A study evaluating the effects of magnetic nanoparticle coatings on human cells' functional properties became available in the Journal of Biotechnology.
The work is aimed at determining the level of biocompatibility of magnetic nanoparticles coated with various polyelectrolytes. It is known that stabilization of the nanoparticle surface with polymers allows to enhance biodistribution and reduce the material's toxicity. In this work, the obtained nanohybrid systems were characterized by a wide range of diagnostic methods, which did not reveal any decrease in the particles' magnetic properties. The effects of magnetic nanoparticles on cells in monolayer and 3D cultures were evaluated using colorimetric and fluorescence assays. As a result, the particles coated with polyallylamine hydrochloride were the least toxic to both monolayer and 3D cultures. Polyethylamine-coated magnetic nanoparticles showed the highest level of adverse effects. It is noted that the magnetic nanoparticles were attached to the surface of the cell membrane, changing its adhesive properties.
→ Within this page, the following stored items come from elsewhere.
(* ===== verification/Deflate.v ===== *)
(** * Deflate: what a block of DEFLATE codes stands for

    A block is a sequence of tokens: a literal byte, or a copy of earlier output
    given by a length symbol, a distance symbol and their extra bits.  Here are
    the bits that encode a token under two tables of code lengths and the
    output it stands for; the decoder of [src/gu_gzip.c] recovers exactly that
    output from exactly those bits. *)
From S2P Require Import Prelude Inflate Canonical.
#[local] Open Scope Z_scope.

Inductive token : Type :=
| Lit (b : Z)
| Match (li extra dsym dextra : Z).

(** The length and distance of a copy. *)
Definition match_len (li extra : Z) : Z := bget lbase li + extra.
Definition match_dist (dsym dextra : Z) : Z := bget dbase dsym + dextra.

(** The copy of [len] bytes from [d] bytes back: the last [d] bytes, over and over. *)
Definition lz_copy (len d : Z) (out : list Z) : list Z :=
  out ++ ((fun j => bget out (zlen out - d + j mod d)) <$> seqZ 0 len).

Definition expand (out : list Z) (t : token) : list Z :=
  match t with
  | Lit b => out ++ [b]
  | Match li extra dsym dextra => lz_copy (match_len li extra) (match_dist dsym dextra) out
  end.

Definition encode (ll dd : list Z) (t : token) : list bool :=
  match t with
  | Lit b => canon ll (Z.to_nat b)
  | Match li extra dsym dextra =>
      canon ll (Z.to_nat (257 + li)) ++ bits (Z.to_nat (bget lext li)) extra ++
      canon dd (Z.to_nat dsym) ++ bits (Z.to_nat (bget dext dsym)) dextra
  end.

(** The symbols of a token have codes, its extra bits fit, and it does not
    reach before the start of the output. *)
Definition token_ok (ll dd : list Z) (outcap : Z) (out : list Z) (t : token) : Prop :=
  match t with
  | Lit b => is_byte b /\ b < zlen ll /\ 0 <> bget ll b /\ zlen out < outcap
  | Match li extra dsym dextra =>
      0 <= li < 29 /\ 257 + li < zlen ll /\ 0 <> bget ll (257 + li) /\ 0 <= extra < 2 ^ bget lext li /\
      0 <= dsym < 30 /\ dsym < zlen dd /\ 0 <> bget dd dsym /\ 0 <= dextra < 2 ^ bget dext dsym /\
      match_dist dsym dextra <= zlen out /\ match_len li extra <= outcap - zlen out
  end.
Fixpoint tokens_ok (ll dd : list Z) (outcap : Z) (out : list Z) (ts : list token) : Prop :=
  match ts with
  | [] => True
  | t :: ts => token_ok ll dd outcap out t /\ tokens_ok ll dd outcap (expand out t) ts
  end.

(** ** Lemmas *)

(** Copying byte by byte, even over itself, repeats the last [d] bytes. *)
Lemma copy_match_lz n d out : 0 < d <= zlen out -> copy_match n d out = lz_copy (Z.of_nat n) d out.
Proof.
  intros Hd. assert (forall n m, copy_match n d (lz_copy (Z.of_nat m) d out) = lz_copy (Z.of_nat (m + n)) d out) as H.
  2: { specialize (H n 0%nat). rewrite Nat.add_0_l in H. rewrite <- H. f_equal. unfold lz_copy. simpl. by rewrite app_nil_r. }
  clear n. induction n as [|n IH]; intros m; simpl copy_match; [by rewrite Nat.add_0_r|].
  replace (m + S n)%nat with (S m + n)%nat by lia. rewrite <- IH. f_equal.
  unfold lz_copy at 4. rewrite seqZ_S, fmap_app. rewrite app_assoc. f_equal. simpl. f_equal.
  set (g := fun j => bget out (zlen out - d + j mod d)). unfold lz_copy. fold g.
  assert (zlen (g <$> seqZ 0 (Z.of_nat m)) = Z.of_nat m) as Hz by (rewrite zlen_fmap; unfold zlen; rewrite length_seqZ; lia).
  rewrite zlen_app, Hz. destruct (Z.ltb_spec (Z.of_nat m) d).
  - rewrite bget_app_l by lia. unfold g. rewrite Z.mod_small by lia. f_equal. lia.
  - rewrite bget_app_r by lia. change (g <$> seqZ 0 (Z.of_nat m)) with (bytes_at g 0 (Z.of_nat m)).
    rewrite bget_bytes_at by lia. unfold g. f_equal. f_equal.
    replace (0 + (zlen out + Z.of_nat m - d - zlen out)) with (Z.of_nat m + (-1) * d) by lia. by rewrite Z.mod_add by lia.
Qed.

Lemma getbits_word n v br rest :
  br_ready br -> 0 <= n <= 16 -> 0 <= v < 2 ^ n -> stream br = bits (Z.to_nat n) v ++ rest ->
  exists br', getbits n br = (Done v, br') /\ br_ready br' /\ stream br' = rest /\ br_src br' = br_src br.
Proof.
  intros [Hw Hc Ha] Hn Hv Hs. pose proof (getbits_ok n br Hw Hc Hn) as G. destruct (getbits n br) as [o br'].
  pose proof (length_bits (Z.to_nat n) v) as Hl. assert (length (stream br) = Z.to_nat n + length rest)%nat as Hls by (rewrite Hs, length_app; lia).
  destruct G as (H1 & H2 & [(-> & H3 & H4 & H5)|[_ H3]]); [|lia].
  exists br'. rewrite Hs in H3 |- *. rewrite take_app_length' by lia. rewrite drop_app_length' in H3 by lia.
  split_and!; [|split; [done|done|unfold avail; rewrite H2, H3; unfold avail in Ha; lia]|done|done].
  do 2 f_equal. apply bits_val_bits. by rewrite Z2Nat.id by lia.
Qed.

Lemma extra_word tbl i v br rest :
  br_ready br -> Forall (fun x => 0 <= x <= 16) tbl -> 0 <= v < 2 ^ bget tbl i -> stream br = bits (Z.to_nat (bget tbl i)) v ++ rest ->
  exists br', (if negb (bget tbl i =? 0) then getbits (bget tbl i) else ret 0) br = (Done v, br') /\ br_ready br' /\
    stream br' = rest /\ br_src br' = br_src br.
Proof.
  intros Hr Ht Hv Hs. pose proof (bget_bound tbl i 16 Ht ltac:(lia)). destruct (Z.eqb_spec (bget tbl i) 0) as [E|E]; cbn [negb].
  - rewrite E in *. exists br. split_and!; [unfold ret; do 2 f_equal; simpl in Hv; lia|done|done|done].
  - by apply getbits_word.
Qed.

Lemma decode_symbol ls spare h v br rest :
  huff_build ls = Some (spare, h) -> Forall (fun l => 0 <= l) ls -> zlen ls <= 320 ->
  0 <= v < zlen ls -> 0 <> bget ls v -> br_ready br -> stream br = canon ls (Z.to_nat v) ++ rest ->
  exists br', huff_decode h br = (Done v, br') /\ br_ready br' /\ stream br' = rest /\ br_src br' = br_src br.
Proof.
  intros. rewrite <- (Z2Nat.id v) by lia. eapply huff_build_decode; eauto.
  - unfold zlen in *. lia.
  - by rewrite Z2Nat.id by lia.
Qed.

Section tables.
Context (ll dd : list Z) (sl sd : Z) (hl hd : huffman).
Context (Hl : huff_build ll = Some (sl, hl)) (Hd : huff_build dd = Some (sd, hd)).
Context (Hll : Forall (fun l => 0 <= l) ll) (Hdd : Forall (fun l => 0 <= l) dd) (Hln : zlen ll <= 320) (Hdn : zlen dd <= 320).

Lemma inflate_match_ok outcap out li extra dsym dextra br rest :
  token_ok ll dd outcap out (Match li extra dsym dextra) -> br_ready br ->
  stream br = bits (Z.to_nat (bget lext li)) extra ++ canon dd (Z.to_nat dsym) ++ bits (Z.to_nat (bget dext dsym)) dextra ++ rest ->
  exists br', inflate_match hd outcap (257 + li) out br = (Done (expand out (Match li extra dsym dextra)), br') /\ br_ready br' /\
    stream br' = rest /\ br_src br' = br_src br.
Proof using Hd Hdd Hdn.
  intros (H1 & H2 & H3 & H4 & H5 & H6 & H7 & H8 & H9 & H10) Hr Hs. unfold inflate_match. replace (257 + li - 257) with li by lia.
  destruct (extra_word lext li extra br _ Hr ltac:(decide_now) H4 Hs) as (br1 & E1 & R1 & S1 & C1).
  rewrite (bind_done _ _ _ _ _ E1). cbv zeta.
  destruct (decode_symbol dd sd hd dsym br1 _ Hd Hdd Hdn ltac:(lia) H7 R1 S1) as (br2 & E2 & R2 & S2 & C2).
  rewrite (bind_done _ _ _ _ _ E2). rewrite require_true by (rewrite (proj2 (Z.leb_gt _ _)) by lia; done).
  destruct (extra_word dext dsym dextra br2 _ R2 ltac:(decide_now) H8 S2) as (br3 & E3 & R3 & S3 & C3).
  rewrite (bind_done _ _ _ _ _ E3). unfold match_dist, match_len in *.
  assert (1 <= bget dbase dsym) as Hb.
  { assert (Forall (fun x => 1 <= x) dbase) as HF by decide_now.
    apply (proj1 (Forall_lookup _ _) HF (Z.to_nat dsym)). rewrite <- (Z2Nat.id dsym) at 2 by lia. apply bget_lookup. simpl. lia. }
  assert (0 <= bget lbase li <= 258) as Hlb by (apply bget_bound; [decide_now|lia]).
  rewrite require_true by (rewrite (proj2 (Z.eqb_neq _ _)), (proj2 (Z.ltb_ge _ _)) by lia; done).
  rewrite require_true by (rewrite (proj2 (Z.ltb_ge _ _)) by lia; done).
  exists br3. split_and!; [|done|done|congruence]. unfold ret. do 2 f_equal. unfold expand, match_len, match_dist.
  rewrite copy_match_lz by lia. by rewrite Z2Nat.id by lia.
Qed.

Lemma inflate_codes_ok ts fuel outcap out br rest :
  tokens_ok ll dd outcap out ts -> br_ready br -> 256 < zlen ll -> 0 <> bget ll 256 -> (length ts < fuel)%nat ->
  stream br = (ts ≫= encode ll dd) ++ canon ll 256 ++ rest ->
  exists br', inflate_codes fuel hl hd outcap out br = (Done (foldl expand out ts), br') /\ br_ready br' /\
    stream br' = rest /\ br_src br' = br_src br.
Proof using Hl Hd Hll Hdd Hln Hdn.
  intros Hts Hr Hz H256. revert fuel out br Hts Hr.
  induction ts as [|t ts IH]; intros fuel out br Hts Hr Hf Hs; (destruct fuel as [|fuel]; [simpl in Hf; lia|]); cbn [inflate_codes].
  - destruct (decode_symbol ll sl hl 256 br rest Hl Hll Hln ltac:(lia) H256 Hr Hs) as (br1 & E1 & R1 & S1 & C1).
    rewrite (bind_done _ _ _ _ _ E1). exists br1. done.
  - destruct Hts as [Ht Hts]. rewrite bind_cons, <- app_assoc in Hs. destruct t as [b|li extra dsym dextra].
    + destruct Ht as (Hb & Hbl & Hb0 & Hc). unfold is_byte in Hb.
      destruct (decode_symbol ll sl hl b br _ Hl Hll Hln ltac:(lia) Hb0 Hr Hs) as (br1 & E1 & R1 & S1 & C1).
      rewrite (bind_done _ _ _ _ _ E1). rewrite (proj2 (Z.ltb_lt b 256)) by lia.
      rewrite require_true by (rewrite (proj2 (Z.leb_gt _ _)) by lia; done). rewrite u8_id by lia.
      destruct (IH fuel (out ++ [b]) br1 Hts R1 ltac:(simpl in Hf; lia) S1) as (br2 & E2 & R2 & S2 & C2).
      exists br2. split_and!; [exact E2|done|done|congruence].
    + pose proof Ht as (H1 & H2 & H3 & H4 & _). cbn [encode] in Hs. rewrite <- !app_assoc in Hs.
      destruct (decode_symbol ll sl hl (257 + li) br _ Hl Hll Hln ltac:(lia) H3 Hr Hs) as (br1 & E1 & R1 & S1 & C1).
      rewrite (bind_done _ _ _ _ _ E1). rewrite (proj2 (Z.ltb_ge (257 + li) 256)), (proj2 (Z.eqb_neq (257 + li) 256)) by lia.
      rewrite (proj2 (Z.leb_le 257 _)), (proj2 (Z.leb_le _ 285)) by lia. cbn [andb].
      destruct (inflate_match_ok outcap out li extra dsym dextra br1 _ Ht R1 S1) as (br2 & E2 & R2 & S2 & C2).
      rewrite (bind_done _ _ _ _ _ E2).
      destruct (IH fuel (expand out (Match li extra dsym dextra)) br2 Hts R2 ltac:(simpl in Hf; lia) S2) as (br3 & E3 & R3 & S3 & C3).
      exists br3. split_and!; [exact E3|done|done|congruence].
Qed.
End tables.

(** ** Theorems *)

(** C22: decompression ends on every input: it delivers at most the bytes the
    caller has room for, or fails; it never runs on. *)
Theorem inflate_total (src : list Z) (outcap : Z) :
  Forall is_byte src -> 0 <= outcap ->
  match inflate_raw src outcap with
  | Done out => Forall is_byte out /\ zlen out <= outcap
  | Fail rc => rc < 0
  | NoFuel => False
  end.
Proof.
  intros Hs Hc. unfold inflate_raw.
  pose proof (inflate_blocks_consumes (S (Z.to_nat (8 * zlen src))) outcap [] (BitReader src 0 0 0)) as H.
  unfold consumes_at in H. destruct (inflate_blocks _ outcap [] _) as [[out|rc|] br]; cbn [fst] in *.
  - apply H; [done|by apply start_ready|]. destruct (start_ready src Hs) as [_ _ Ha]. simpl in Ha. lia.
  - apply H; [done|by apply start_ready|]. destruct (start_ready src Hs) as [_ _ Ha]. simpl in Ha. lia.
  - apply H; [done|by apply start_ready|]. destruct (start_ready src Hs) as [_ _ Ha]. simpl in Ha. lia.
Qed.
Lemma inflate_total_witness :
  inflate_raw [75; 76; 4; 2; 0] 10 = Done [97; 97; 97; 97; 97] /\ zlen [97; 97; 97; 97; 97] <= 10.
Proof.
  assert (inflate_raw [75; 76; 4; 2; 0] 10 = Done [97; 97; 97; 97; 97]) as E by (vm_compute; reflexivity).
  split; [exact E|]. pose proof (inflate_total [75; 76; 4; 2; 0] 10 ltac:(decide_now) ltac:(lia)) as H. rewrite E in H. apply H.
Defined.

(** C21: the table built for a set of code lengths decodes its canonical Huffman
    code: the bits of a symbol's code deliver that symbol, and no bit beyond
    them is taken. *)
Theorem huffman_decodes_canonical (ls : list Z) (spare : Z) (h : huffman) (s : nat) (br : bit_reader) (rest : list bool) :
  huff_build ls = Some (spare, h) -> Forall (fun l => 0 <= l) ls -> zlen ls <= MAXCODES ->
  (s < length ls)%nat -> bget ls (Z.of_nat s) <> 0 -> br_ready br -> stream br = canon ls s ++ rest ->
  exists br', huff_decode h br = (Done (Z.of_nat s), br') /\ br_ready br' /\ stream br' = rest.
Proof.
  intros E H0 Hn Hs Hne Hr Hst. destruct (huff_build_decode ls spare h s br rest) as (br' & ? & ? & ? & _); eauto.
Qed.
Lemma huffman_decodes_canonical_witness :
  exists br', huff_decode fixed_tables.1 (BitReader [137; 64] 0 0 0) = (Done 97, br') /\ stream br' = bits 8 64.
Proof.
  assert (huff_build fixed_ll = Some (0, fixed_tables.1)) as Eb by (vm_compute; reflexivity).
  destruct (huffman_decodes_canonical fixed_ll 0 fixed_tables.1 97 (BitReader [137; 64] 0 0 0) (bits 8 64) Eb) as (br' & E & _ & Hs).
  - decide_now.
  - vm_compute. discriminate.
  - apply Nat.ltb_lt. vm_compute. reflexivity.
  - vm_compute. discriminate.
  - apply start_ready. decide_now.
  - vm_compute. reflexivity.
  - exists br'. split; [exact E|exact Hs].
Defined.

(** C20: a block of codes is decoded to what it stands for: under any two
    tables the decoder accepts, the bits that encode a sequence of literals and
    copies followed by the end-of-block code are turned into the output of
    that sequence, and the bits after them are left alone. *)
Theorem inflate_codes_correct (ll dd : list Z) (sl sd : Z) (hl hd : huffman) (ts : list token) (fuel : nat) (outcap : Z)
    (out : list Z) (br : bit_reader) (rest : list bool) :
  huff_build ll = Some (sl, hl) -> huff_build dd = Some (sd, hd) ->
  Forall (fun l => 0 <= l) ll -> Forall (fun l => 0 <= l) dd -> 256 < zlen ll <= MAXCODES -> zlen dd <= MAXCODES -> bget ll 256 <> 0 ->
  tokens_ok ll dd outcap out ts -> br_ready br -> (length ts < fuel)%nat ->
  stream br = (ts ≫= encode ll dd) ++ canon ll 256 ++ rest ->
  exists br', inflate_codes fuel hl hd outcap out br = (Done (foldl expand out ts), br') /\ stream br' = rest.
Proof.
  intros Hl Hd Hll Hdd [Hz Hln] Hdn H256 Hts Hr Hf Hs.
  destruct (inflate_codes_ok ll dd sl sd hl hd Hl Hd Hll Hdd Hln Hdn ts fuel outcap out br rest) as (br' & ? & ? & ? & _); eauto.
Qed.
(** The literal [a] and a copy of three bytes from one byte back. *)
Lemma inflate_codes_correct_witness :
  exists br', inflate_codes 3 fixed_tables.1 fixed_tables.2 4 [] (BitReader [137; 64; 0; 0] 0 0 0) = (Done [97; 97; 97; 97], br') /\
    stream br' = [false; false; false; false; false].
Proof.
  apply (inflate_codes_correct fixed_ll fixed_dd 0 0 _ _ [Lit 97; Match 0 0 0 0] 3 4 [] _ [false; false; false; false; false]).
  - vm_compute. reflexivity.
  - vm_compute. reflexivity.
  - decide_now.
  - decide_now.
  - vm_compute. split; [reflexivity|discriminate].
  - vm_compute. discriminate.
  - vm_compute. discriminate.
  - repeat split; vm_compute; congruence.
  - apply start_ready. decide_now.
  - simpl. lia.
  - vm_compute. reflexivity.
Defined.
(* ===== verification/DebControl.v ===== *)
(** * DebControl: Debian control stanzas ([src/deb_control.c])

    The parser of the control file of a package: fields with a value and
    continuation lines.  A fixed-size buffer is read as the C string in it. *)
From S2P Require Import Prelude Text.
#[local] Open Scope Z_scope.

(** The members of [deb_control_t]. *)
Inductive ctl_field : Type :=
| F_package | F_version | F_architecture | F_essential | F_priority | F_section | F_maintainer
| F_installed_size | F_pre_depends | F_depends | F_recommends | F_suggests | F_description.
#[export] Instance ctl_field_eq_dec : EqDecision ctl_field.
Proof. solve_decision. Defined.

Definition deb_control : Type := ctl_field -> list Z.
Definition control_empty : deb_control := fun _ => [].
Definition set_field (c : deb_control) (f : ctl_field) (v : list Z) : deb_control :=
  fun g => if decide (g = f) then v else c g.

(** [sizeof(c->m)] *)
Definition cap_of (f : ctl_field) : Z :=
  match f with
  | F_package | F_version | F_section => 128
  | F_architecture | F_priority | F_installed_size => 64
  | F_essential => 32
  | F_maintainer => 256
  | F_pre_depends | F_recommends | F_suggests => 2048
  | F_depends | F_description => 4096
  end.

(** The macro [F] over the names, in order. *)
Definition field_names : list (list Z * ctl_field) :=
  [(str_bytes "Package", F_package); (str_bytes "Version", F_version); (str_bytes "Architecture", F_architecture);
   (str_bytes "Essential", F_essential); (str_bytes "Priority", F_priority); (str_bytes "Section", F_section);
   (str_bytes "Maintainer", F_maintainer); (str_bytes "Installed-Size", F_installed_size);
   (str_bytes "Pre-Depends", F_pre_depends); (str_bytes "Depends", F_depends); (str_bytes "Recommends", F_recommends);
   (str_bytes "Suggests", F_suggests); (str_bytes "Description", F_description)].
Definition field (name : list Z) : option ctl_field :=
  snd <$> find (fun kf => bool_decide (name = kf.1)) field_names.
Also, their penetration into the cells had little effect on the enzymatic activity. The data obtained indicate a high potential for the application of nanohybrid based on magnetic nanoparticles and polyallylamine hydrochloride in the field of biomedicine.
Title of the article: Biocompatibility of magnetic nanoparticles coating with polycations using A549 cells
Authors: Elvira Rozhina, Anna Danilushkina, Farida Akhatova, Ramil Fakhrullin, Artem Rozhin, Svetlana Batasheva.